BEGIN Material for the task
Record Pos := { Line : nat; Column : nat; Byte : nat }.

Record Range := { Filename : string; Start : Pos; End : Pos }.

(** Modelled from the spec: package [errors] ([errors.E], [errors.L],
      [List.Append], [List.AppendWrap], [List.AsError]) is not among the
      sources.  An error is a structured record carrying a kind tag, an
      optional source range, a human message and zero or more wrapped
      causes; wrapping an error list makes its members the causes. *)
#[warnings="-register-all"]
Inductive Error : Type :=
  | E (kind : option Kind) (rng : option Range) (description : string)
      (causes : list Error).

Definition errKind (e : Error) : option Kind :=
    match e with E k _ _ _ => k end.
Definition errRange (e : Error) : option Range :=
    match e with E _ r _ _ => r end.
Definition errDescription (e : Error) : string :=
    match e with E _ _ d _ => d end.
Definition errCauses (e : Error) : list Error :=
    match e with E _ _ _ c => c end.

(** [errors.L()] and [List.Append]. *)
Definition L : list Error := [].
Definition Append (l : list Error) (e : Error) : list Error := l ++ [e].

(** [List.AsError]: nil for the empty list, the list otherwise. *)
Definition AsError (l : list Error) : option (list Error) :=
    match l with [] => None | _ => Some l end.

(** [errors.E(kind, err)] for [err] a single error or a list. *)
Definition Wrap (kind : Kind) (causes : list Error) : Error :=
    E (Some kind) None EmptyString causes.

(** [List.AppendWrap(kind, err)]. *)
Definition AppendWrap (l : list Error) (kind : Kind) (causes : list Error)
    : list Error :=
    Append l (Wrap kind causes).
END Material for the task
A faithful copy of the lines from the line containing "Definition AsError (l" to the end of the data should be set down, both ends included, and nothing more.

Definition AsError (l : list Error) : option (list Error) :=
    match l with [] => None | _ => Some l end.

(** [errors.E(kind, err)] for [err] a single error or a list. *)
Definition Wrap (kind : Kind) (causes : list Error) : Error :=
    E (Some kind) None EmptyString causes.

(** [List.AppendWrap(kind, err)]. *)
Definition AppendWrap (l : list Error) (kind : Kind) (causes : list Error)
    : list Error :=
    Append l (Wrap kind causes).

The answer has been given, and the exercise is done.